(Saved data entries)
==============================

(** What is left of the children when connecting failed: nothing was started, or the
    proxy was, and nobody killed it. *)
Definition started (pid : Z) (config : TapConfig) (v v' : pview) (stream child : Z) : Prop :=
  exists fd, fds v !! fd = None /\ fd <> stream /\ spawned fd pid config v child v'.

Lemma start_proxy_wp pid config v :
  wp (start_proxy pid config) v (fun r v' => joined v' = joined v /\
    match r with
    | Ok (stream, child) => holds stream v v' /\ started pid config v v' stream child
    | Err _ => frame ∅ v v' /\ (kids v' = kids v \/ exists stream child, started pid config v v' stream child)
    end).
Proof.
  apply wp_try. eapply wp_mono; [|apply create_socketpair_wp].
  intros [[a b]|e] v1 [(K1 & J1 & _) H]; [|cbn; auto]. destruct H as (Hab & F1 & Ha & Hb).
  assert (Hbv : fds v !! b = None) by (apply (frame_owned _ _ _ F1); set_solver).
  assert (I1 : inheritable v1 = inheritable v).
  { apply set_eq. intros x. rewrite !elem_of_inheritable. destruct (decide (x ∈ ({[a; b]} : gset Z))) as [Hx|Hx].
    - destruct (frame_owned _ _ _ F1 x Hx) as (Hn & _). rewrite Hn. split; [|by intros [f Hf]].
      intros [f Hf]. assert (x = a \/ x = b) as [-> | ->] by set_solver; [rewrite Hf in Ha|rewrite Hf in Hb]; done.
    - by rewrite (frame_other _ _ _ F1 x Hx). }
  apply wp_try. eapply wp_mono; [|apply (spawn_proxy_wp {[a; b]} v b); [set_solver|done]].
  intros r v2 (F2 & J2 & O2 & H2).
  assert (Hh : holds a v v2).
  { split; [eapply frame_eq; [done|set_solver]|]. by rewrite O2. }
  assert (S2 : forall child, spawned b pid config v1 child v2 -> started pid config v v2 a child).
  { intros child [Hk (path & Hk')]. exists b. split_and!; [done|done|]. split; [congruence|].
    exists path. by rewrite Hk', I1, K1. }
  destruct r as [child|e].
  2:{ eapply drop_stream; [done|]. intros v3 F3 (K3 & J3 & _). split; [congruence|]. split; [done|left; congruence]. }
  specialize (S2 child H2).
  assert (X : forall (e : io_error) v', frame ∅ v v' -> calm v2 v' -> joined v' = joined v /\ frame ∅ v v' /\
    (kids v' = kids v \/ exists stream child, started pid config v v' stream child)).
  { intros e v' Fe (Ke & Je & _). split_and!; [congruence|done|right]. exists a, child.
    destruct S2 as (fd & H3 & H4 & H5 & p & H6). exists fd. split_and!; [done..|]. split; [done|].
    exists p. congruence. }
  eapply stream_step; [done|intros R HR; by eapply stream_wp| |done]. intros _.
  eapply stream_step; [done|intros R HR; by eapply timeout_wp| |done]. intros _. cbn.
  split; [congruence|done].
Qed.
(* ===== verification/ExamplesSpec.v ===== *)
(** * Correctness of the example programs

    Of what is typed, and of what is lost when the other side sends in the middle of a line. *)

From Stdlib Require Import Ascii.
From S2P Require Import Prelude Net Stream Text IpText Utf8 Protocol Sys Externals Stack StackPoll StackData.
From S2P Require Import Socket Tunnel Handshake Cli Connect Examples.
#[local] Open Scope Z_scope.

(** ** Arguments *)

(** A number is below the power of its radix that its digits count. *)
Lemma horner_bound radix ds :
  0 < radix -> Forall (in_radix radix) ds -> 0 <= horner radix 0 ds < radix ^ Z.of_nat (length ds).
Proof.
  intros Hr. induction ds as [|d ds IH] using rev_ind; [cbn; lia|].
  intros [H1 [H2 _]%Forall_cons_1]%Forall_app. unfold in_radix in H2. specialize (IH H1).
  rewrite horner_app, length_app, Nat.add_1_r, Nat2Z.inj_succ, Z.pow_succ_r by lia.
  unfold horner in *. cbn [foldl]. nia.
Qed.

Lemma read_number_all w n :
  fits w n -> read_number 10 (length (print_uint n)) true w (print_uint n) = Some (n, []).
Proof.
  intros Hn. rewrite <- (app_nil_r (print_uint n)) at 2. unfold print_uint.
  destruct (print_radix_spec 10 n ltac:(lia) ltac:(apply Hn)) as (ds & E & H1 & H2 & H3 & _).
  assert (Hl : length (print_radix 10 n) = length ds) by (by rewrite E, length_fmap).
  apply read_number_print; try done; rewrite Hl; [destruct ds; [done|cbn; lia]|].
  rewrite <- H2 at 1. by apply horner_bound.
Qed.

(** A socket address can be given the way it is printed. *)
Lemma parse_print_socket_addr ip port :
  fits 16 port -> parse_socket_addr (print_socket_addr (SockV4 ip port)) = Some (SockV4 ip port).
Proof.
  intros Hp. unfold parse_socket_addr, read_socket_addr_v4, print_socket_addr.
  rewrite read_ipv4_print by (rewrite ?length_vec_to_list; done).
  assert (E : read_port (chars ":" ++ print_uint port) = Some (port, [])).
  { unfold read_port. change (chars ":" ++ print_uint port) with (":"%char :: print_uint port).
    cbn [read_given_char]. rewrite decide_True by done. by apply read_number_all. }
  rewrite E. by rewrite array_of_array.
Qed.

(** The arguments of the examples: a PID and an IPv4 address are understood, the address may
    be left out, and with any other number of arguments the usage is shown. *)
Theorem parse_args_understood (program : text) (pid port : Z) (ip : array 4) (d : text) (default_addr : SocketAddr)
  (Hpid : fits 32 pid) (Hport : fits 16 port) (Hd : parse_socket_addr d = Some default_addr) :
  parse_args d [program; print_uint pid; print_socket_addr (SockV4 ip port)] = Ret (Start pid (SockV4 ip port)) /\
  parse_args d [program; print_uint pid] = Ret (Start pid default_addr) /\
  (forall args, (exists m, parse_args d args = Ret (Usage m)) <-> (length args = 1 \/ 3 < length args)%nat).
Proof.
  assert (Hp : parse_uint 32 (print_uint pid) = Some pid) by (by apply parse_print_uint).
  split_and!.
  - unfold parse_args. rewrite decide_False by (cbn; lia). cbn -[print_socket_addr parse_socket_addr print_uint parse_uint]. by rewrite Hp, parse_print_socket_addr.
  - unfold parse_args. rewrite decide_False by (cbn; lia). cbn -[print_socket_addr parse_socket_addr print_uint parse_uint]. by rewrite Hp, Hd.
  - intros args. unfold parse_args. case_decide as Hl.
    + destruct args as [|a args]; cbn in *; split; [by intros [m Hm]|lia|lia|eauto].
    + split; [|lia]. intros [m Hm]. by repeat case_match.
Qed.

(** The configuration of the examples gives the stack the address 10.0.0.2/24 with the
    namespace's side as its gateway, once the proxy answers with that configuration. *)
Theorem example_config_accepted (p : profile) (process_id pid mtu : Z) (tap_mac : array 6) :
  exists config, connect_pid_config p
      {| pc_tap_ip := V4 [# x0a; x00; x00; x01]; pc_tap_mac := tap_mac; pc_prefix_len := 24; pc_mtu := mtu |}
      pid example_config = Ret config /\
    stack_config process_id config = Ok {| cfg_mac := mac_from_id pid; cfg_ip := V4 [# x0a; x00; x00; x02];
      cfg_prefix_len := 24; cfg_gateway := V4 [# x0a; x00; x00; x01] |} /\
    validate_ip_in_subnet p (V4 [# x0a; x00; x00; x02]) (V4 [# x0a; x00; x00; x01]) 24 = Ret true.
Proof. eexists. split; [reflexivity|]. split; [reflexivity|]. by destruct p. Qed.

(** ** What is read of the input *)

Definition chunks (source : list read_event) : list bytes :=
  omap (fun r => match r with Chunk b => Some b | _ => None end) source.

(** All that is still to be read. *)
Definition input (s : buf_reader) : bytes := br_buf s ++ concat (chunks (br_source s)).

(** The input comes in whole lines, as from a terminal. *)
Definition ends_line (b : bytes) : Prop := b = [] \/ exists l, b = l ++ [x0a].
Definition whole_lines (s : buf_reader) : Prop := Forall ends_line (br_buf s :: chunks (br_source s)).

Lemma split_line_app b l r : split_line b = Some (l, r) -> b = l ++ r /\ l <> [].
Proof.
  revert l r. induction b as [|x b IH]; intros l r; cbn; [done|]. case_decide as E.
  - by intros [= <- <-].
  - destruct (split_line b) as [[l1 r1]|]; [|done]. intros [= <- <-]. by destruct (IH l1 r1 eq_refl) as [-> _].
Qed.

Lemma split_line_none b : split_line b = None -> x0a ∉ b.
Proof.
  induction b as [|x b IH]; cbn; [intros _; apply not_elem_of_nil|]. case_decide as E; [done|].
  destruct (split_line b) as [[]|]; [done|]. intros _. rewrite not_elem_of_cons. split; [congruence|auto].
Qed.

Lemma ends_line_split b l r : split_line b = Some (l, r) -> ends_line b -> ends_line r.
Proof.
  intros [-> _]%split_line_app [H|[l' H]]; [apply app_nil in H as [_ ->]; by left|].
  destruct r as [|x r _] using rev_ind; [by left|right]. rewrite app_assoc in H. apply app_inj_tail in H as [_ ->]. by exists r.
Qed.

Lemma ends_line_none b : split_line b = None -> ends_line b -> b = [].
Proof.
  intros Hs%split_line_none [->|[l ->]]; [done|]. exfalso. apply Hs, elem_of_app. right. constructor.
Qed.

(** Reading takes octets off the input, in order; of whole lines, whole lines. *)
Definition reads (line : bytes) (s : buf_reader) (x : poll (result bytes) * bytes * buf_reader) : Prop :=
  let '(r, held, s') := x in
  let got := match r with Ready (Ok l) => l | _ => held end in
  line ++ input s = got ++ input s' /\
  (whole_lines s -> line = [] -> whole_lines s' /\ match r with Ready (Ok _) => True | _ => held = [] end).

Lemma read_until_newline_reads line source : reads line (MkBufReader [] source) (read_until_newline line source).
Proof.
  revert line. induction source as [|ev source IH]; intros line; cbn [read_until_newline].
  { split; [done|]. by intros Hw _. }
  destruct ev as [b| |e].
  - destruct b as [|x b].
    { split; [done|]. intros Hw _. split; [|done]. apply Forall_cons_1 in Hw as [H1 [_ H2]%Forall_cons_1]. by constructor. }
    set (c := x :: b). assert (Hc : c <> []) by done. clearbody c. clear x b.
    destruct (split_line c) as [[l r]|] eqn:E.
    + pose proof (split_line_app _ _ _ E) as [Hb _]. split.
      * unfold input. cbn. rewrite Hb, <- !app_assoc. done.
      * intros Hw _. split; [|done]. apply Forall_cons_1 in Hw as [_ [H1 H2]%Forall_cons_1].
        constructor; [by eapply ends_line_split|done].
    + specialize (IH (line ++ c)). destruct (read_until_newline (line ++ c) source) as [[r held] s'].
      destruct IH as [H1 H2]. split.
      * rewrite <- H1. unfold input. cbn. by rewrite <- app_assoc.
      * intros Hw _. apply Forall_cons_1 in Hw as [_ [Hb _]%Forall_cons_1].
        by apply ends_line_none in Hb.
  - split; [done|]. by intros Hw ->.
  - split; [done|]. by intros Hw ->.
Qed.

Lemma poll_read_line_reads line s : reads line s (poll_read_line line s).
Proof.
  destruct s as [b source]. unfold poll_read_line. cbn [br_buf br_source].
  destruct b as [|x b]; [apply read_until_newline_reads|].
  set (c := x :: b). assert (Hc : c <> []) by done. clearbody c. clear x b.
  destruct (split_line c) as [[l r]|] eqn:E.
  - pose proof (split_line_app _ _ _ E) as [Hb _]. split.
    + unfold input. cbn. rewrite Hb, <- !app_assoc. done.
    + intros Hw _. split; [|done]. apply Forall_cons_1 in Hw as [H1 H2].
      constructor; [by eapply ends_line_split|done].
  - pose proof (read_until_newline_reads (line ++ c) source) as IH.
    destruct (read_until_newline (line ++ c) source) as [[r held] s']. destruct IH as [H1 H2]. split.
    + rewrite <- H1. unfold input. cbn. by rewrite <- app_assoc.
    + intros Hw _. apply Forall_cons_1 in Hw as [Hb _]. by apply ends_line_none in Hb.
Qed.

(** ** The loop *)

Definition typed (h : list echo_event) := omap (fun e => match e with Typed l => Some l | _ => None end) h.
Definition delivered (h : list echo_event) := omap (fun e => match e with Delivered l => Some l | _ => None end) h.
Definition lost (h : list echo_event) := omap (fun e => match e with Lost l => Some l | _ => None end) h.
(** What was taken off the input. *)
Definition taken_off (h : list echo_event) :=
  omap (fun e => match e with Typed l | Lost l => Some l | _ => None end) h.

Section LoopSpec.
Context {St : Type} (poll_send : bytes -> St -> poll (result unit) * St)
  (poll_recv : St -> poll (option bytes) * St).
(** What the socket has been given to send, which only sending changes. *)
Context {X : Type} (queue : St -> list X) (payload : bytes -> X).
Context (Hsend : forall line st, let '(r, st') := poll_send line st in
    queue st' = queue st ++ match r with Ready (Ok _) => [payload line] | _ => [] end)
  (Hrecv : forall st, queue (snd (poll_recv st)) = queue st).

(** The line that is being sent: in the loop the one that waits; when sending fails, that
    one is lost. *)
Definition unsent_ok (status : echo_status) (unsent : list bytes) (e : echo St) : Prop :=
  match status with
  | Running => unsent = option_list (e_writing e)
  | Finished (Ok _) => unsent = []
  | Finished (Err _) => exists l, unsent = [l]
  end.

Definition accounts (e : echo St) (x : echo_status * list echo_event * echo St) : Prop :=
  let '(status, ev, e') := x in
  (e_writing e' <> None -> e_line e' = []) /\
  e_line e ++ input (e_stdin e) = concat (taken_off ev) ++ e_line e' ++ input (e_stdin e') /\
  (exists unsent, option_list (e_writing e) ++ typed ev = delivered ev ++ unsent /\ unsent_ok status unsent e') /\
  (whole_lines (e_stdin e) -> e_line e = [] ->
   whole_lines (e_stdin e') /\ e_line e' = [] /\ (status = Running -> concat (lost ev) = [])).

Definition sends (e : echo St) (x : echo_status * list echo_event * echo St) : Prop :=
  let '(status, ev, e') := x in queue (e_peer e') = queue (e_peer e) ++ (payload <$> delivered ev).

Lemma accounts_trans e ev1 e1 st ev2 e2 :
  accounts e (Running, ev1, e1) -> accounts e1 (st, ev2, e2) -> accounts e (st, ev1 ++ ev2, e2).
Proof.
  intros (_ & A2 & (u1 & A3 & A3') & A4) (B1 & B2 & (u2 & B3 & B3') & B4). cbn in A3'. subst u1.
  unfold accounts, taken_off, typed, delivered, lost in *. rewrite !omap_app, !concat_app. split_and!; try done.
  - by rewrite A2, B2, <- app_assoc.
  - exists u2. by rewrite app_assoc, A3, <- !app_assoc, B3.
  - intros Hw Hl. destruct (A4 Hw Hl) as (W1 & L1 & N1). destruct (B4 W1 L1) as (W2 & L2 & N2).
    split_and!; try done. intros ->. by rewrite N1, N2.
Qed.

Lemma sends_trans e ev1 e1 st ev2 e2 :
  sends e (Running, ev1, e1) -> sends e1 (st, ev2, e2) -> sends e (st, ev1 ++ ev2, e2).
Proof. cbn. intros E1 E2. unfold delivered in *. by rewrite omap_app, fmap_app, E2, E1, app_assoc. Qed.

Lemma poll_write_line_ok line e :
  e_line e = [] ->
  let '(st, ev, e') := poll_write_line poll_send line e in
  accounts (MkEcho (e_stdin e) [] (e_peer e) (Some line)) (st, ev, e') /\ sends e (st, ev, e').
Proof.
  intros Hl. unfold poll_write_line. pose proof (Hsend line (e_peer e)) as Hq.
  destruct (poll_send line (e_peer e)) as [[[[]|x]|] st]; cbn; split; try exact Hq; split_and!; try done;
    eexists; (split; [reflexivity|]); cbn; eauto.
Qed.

==============================

_Work order_
Taking the line with "- destruct (split_line" as the first and the line with "let got := match" as the last, retype that stretch of the data above exactly, with no other lines.

_Output of the task_
  - destruct (split_line b) as [[l1 r1]|]; [|done]. intros [= <- <-]. by destruct (IH l1 r1 eq_refl) as [-> _].
Qed.

Lemma split_line_none b : split_line b = None -> x0a ∉ b.
Proof.
  induction b as [|x b IH]; cbn; [intros _; apply not_elem_of_nil|]. case_decide as E; [done|].
  destruct (split_line b) as [[]|]; [done|]. intros _. rewrite not_elem_of_cons. split; [congruence|auto].
Qed.

Lemma ends_line_split b l r : split_line b = Some (l, r) -> ends_line b -> ends_line r.
Proof.
  intros [-> _]%split_line_app [H|[l' H]]; [apply app_nil in H as [_ ->]; by left|].
  destruct r as [|x r _] using rev_ind; [by left|right]. rewrite app_assoc in H. apply app_inj_tail in H as [_ ->]. by exists r.
Qed.

Lemma ends_line_none b : split_line b = None -> ends_line b -> b = [].
Proof.
  intros Hs%split_line_none [->|[l ->]]; [done|]. exfalso. apply Hs, elem_of_app. right. constructor.
Qed.

(** Reading takes octets off the input, in order; of whole lines, whole lines. *)
Definition reads (line : bytes) (s : buf_reader) (x : poll (result bytes) * bytes * buf_reader) : Prop :=
  let '(r, held, s') := x in
  let got := match r with Ready (Ok l) => l | _ => held end in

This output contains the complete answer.